Diane Rehm: My husband ‘suffered’
Death brings great sorrow. But it also brings great clarity about what is important in life: respecting each person’s right to make their own health care decisions about how they die, in consultation with their family, doctor and spiritual guide.
That’s why I was scheduled to testify Tuesday before the Maryland Senate Judicial Proceedings Committee in support of the Richard E. Israel and Roger “Pip” Moyer End-of-Life Option Act. This legislation would have given terminally ill adults the option to obtain a doctor’s prescription for medication they can decide to take to end unbearable suffering, so they can die peacefully in their sleep, at home, surrounded by their loved ones. Unfortunately, the sponsors of the bill withdrew it on Friday because they did not have enough votes to pass it; there are more than 70 new members of the legislature who are unfamiliar with the urgency of this issue. I, however, will continue to advocate passionately for legislation authorizing medical aid in dying in Maryland and other states nationwide.
I wish my husband had had this option to end his pain. Instead, he suffered through a needlessly agonizing, prolonged dying process in an assisted-living facility in Chevy Chase.
In June 2014, when John was 83, he was placed under hospice care. His doctor had concluded that he had six months or less to live. That’s when John told his physician that — because Parkinson’s disease had so affected him that he could no longer use his hands, arms, or legs; because he could no longer stand, walk, eat, bathe or in any way care for himself on his own — he was now ready to end his prolonged dying process. He declared to me, his children,and his physician that he was “ready to die.”
He believed that his doctor would help him.
When his physician explained that he was unable to carry out John’s wishes in the state of Maryland, John became very angry. He said, “I feel betrayed.”
Then his doctor explained that the only alternative John had, if he wished to end his suffering, was to stop eating, drinking fluids and taking medications. He asked his physician how long the dying process would last and was told it could be 10 days to two weeks.
The very next day, my husband began his journey to the end. He ceased drinking fluids, taking medications or eating any food whatsoever.
I sat by my husband’s side as he slowly died. Watching John in those last 10 days of his life made me angry.

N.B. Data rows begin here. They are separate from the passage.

(* ===== verification/PanelSystemSafe.v ===== *)
(** * The panel system (PanelSystem.v) never fails.

    Its panel bar and docks keep what the panel manager asks of its containers
    ([ContainerLaws] of PanelManagerSafe.v), so that every run of the system from a
    state with the invariant goes on without a failed check or a dangling pointer. *)

From S2P Require Import Prelude Hoare WmUtil XConnection WmIpc Double Window WmEvents Panel WmFrame PanelSafe.
From S2P Require Import PanelHeap PanelHeapSafe PanelBar PanelBarSafe PanelDock PanelDockSafe PanelManager PanelManagerSafe PanelSystem.
Import PanelSystem.

(** The layout manager leaves the connection and the screen alone. *)
Class LayoutLaws (W : Type) `{WmFrame W} `{LayoutManager W} := {
  layout_focuses w : wm_ok w → wm_moves wm_ok wm_used w (layout_TakeFocus w).2;
  layout_resizes x y width height w : wm_ok w → wm_moves wm_ok wm_used w (layout_MoveAndResize x y width height w)
}.

Section system.
Context `{Build} `{PanelFlags} {W : Type} `{WmHost W} `{!WmScreen W} `{!LayoutManager W} `{!LayoutLaws W}.
Variable sm : StackingManager.t.
Hypothesis Hsm : layers_ok sm.
Abbreviation S := (PanelSystem.t W).
Abbreviation container := (container sm).

(** ** The parts of the state *)

Definition alike (s s' : S) : Prop := bar_ s' = bar_ s ∧ left_ s' = left_ s ∧ right_ s' = right_ s.
#[local] Instance alike_preorder : PreOrder alike.
Proof. split; [by intros s|]. intros ??? (?&?&?) (?&?&?). split; [congruence|]. split; congruence. Qed.
#[local] Instance system_manager : ManagerPlace S W pm_ set_pm windows_ set_windows alike.
Proof. split; try done; try apply _; by intros; split. Qed.

Definition bar_rest (s s' : S) : Prop :=
  pm_ s' = pm_ s ∧ windows_ s' = windows_ s ∧ left_ s' = left_ s ∧ right_ s' = right_ s.
#[local] Instance bar_rest_preorder : PreOrder bar_rest.
Proof.
  split; [by intros s|]. intros ??? (?&?&?&?) (?&?&?&?). split; [congruence|]. split; [congruence|]. split; congruence.
Qed.
#[local] Instance bar_part : PartPlace S W PanelBar.t bar_ set_bar bar_rest.
Proof. split; try done; apply _. Qed.

(** The docks may have another panel of the bar take the focus. *)
Definition refocusing (b b' : PanelBar.t) : Prop :=
  ∃ f, b' = b <| PanelBar.desired_panel_to_focus_ := f |> ∧
       (f = PanelBar.desired_panel_to_focus_ b ∨ ∀ p, f = Some p → p ∈ PanelBar.panels_ b).
#[local] Instance refocusing_preorder : PreOrder refocusing.
Proof.
  split; [intros []; eexists; by split; [|left]|]. intros [] ?? (f1 & -> & H1') (f2 & -> & H2'). exists f2. split; [done|].
  cbn in *. destruct H2' as [->|?]; [|by right]. done.
Qed.
Definition other (side : PanelDock.DockType) : PanelDock.DockType :=
  match side with PanelDock.DOCK_TYPE_LEFT => PanelDock.DOCK_TYPE_RIGHT | PanelDock.DOCK_TYPE_RIGHT => PanelDock.DOCK_TYPE_LEFT end.
Definition dock_rest (side : PanelDock.DockType) (s s' : S) : Prop :=
  pm_ s' = pm_ s ∧ windows_ s' = windows_ s ∧ dock (other side) s' = dock (other side) s ∧ refocusing (bar_ s) (bar_ s').
#[local] Instance dock_rest_preorder side : PreOrder (dock_rest side).
Proof.
  split; [by intros s|]. intros ??? (?&?&?&?) (?&?&?&?).
  split; [congruence|]. split; [congruence|]. split; [congruence|by etransitivity].
Qed.
#[local] Instance dock_part side : PartPlace S W PanelDock.t (dock side) (set_dock side) (dock_rest side).
Proof. by destruct side; split; try done; apply _. Qed.
Abbreviation bar_keep := (keep bar_rest).
Abbreviation dock_keep side := (keep (dock_rest side)).

(** ** The invariant *)

Definition members (c : ContainerRef) (s : S) : list Z :=
  match c with
  | PANEL_BAR => PanelBar.panels_ (bar_ s)
  | LEFT_PANEL_DOCK => PanelDock.panels_ (left_ s)
  | RIGHT_PANEL_DOCK => PanelDock.panels_ (right_ s)
  end.
Lemma members_dock side s : members (ref side) s = PanelDock.panels_ (dock side s).
Proof. by destruct side. Qed.

(** A container may think that the panel [d] is being dragged, and no other. *)
Definition bar_extra (d d' a f : option Z) : Prop := d' = None ∨ d' = d.
Definition dock_extra (side : PanelDock.DockType) (d : option Z) (k : PanelDock.t) : Prop :=
  PanelDock.type_ k = side ∧ PanelDock.width_ k = PanelManager.kPanelDockWidth ∧ small (PanelDock.x_ k) ∧
  (PanelDock.dragged_panel_ k = None ∨ PanelDock.dragged_panel_ k = d).
Definition bar_fine (d : option Z) (s : S) : Prop :=
  bar_of bar_ none (bar_extra d) (PanelBar.panels_ (bar_ s)) s.
Definition dock_fine (side : PanelDock.DockType) (d : option Z) (s : S) : Prop :=
  dock_of (dock side) placed_all (dock_extra side d) (fun _ => True) (PanelDock.panels_ (dock side s)) s.
Definition fine (d : option Z) (s : S) : Prop := bar_fine d s ∧ ∀ side, dock_fine side d s.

Why did our laws infringe upon an individual’s decision to peacefully die when dying was inevitable within a few months?
The tragic fact is our country, with the exception of six states and the District of Columbia, continues to deny individuals the option of medical aid in dying. This failure seems to me a violation of the most basic human right.
I am 80 years old and in good health. I love my life. But when my life is coming to its inevitable end, I will give thanks for all I have had, for all I have been given, and hope to go peacefully, with the help of a physician’s prescription, as I now live in the District of Columbia, where the Death with Dignity Act became law just last month.
Each and every one of us should have the right to make this personal, private decision. The idea of suffering as being noble does not persuade me that extending life for the sake of someone else’s religious beliefs or social philosophy is fair or even reasonable. Let each of us make our own decision.
That’s why the Maryland State Medical Society dropped its opposition to the End-of-Life Option Act last fall and adopted a neutral position: It was a tacit acknowledgment that patients, not doctors, should make their own decisions about end-of-life care options.
In addition, according to a Feb. 2016 Purple Strategies poll, 65 percent of Maryland voters support medical aid in dying as an end-of-life care option, including 59 percent of African-Americans, 56 percent of Republicans, and 53 percent of Roman Catholics.
On behalf of my late husband, John, I urge the Maryland legislature to honor its constituents’ wishes, pass the End-of-Life Option Act next year, and I urge Gov. Larry Hogan to sign it into law.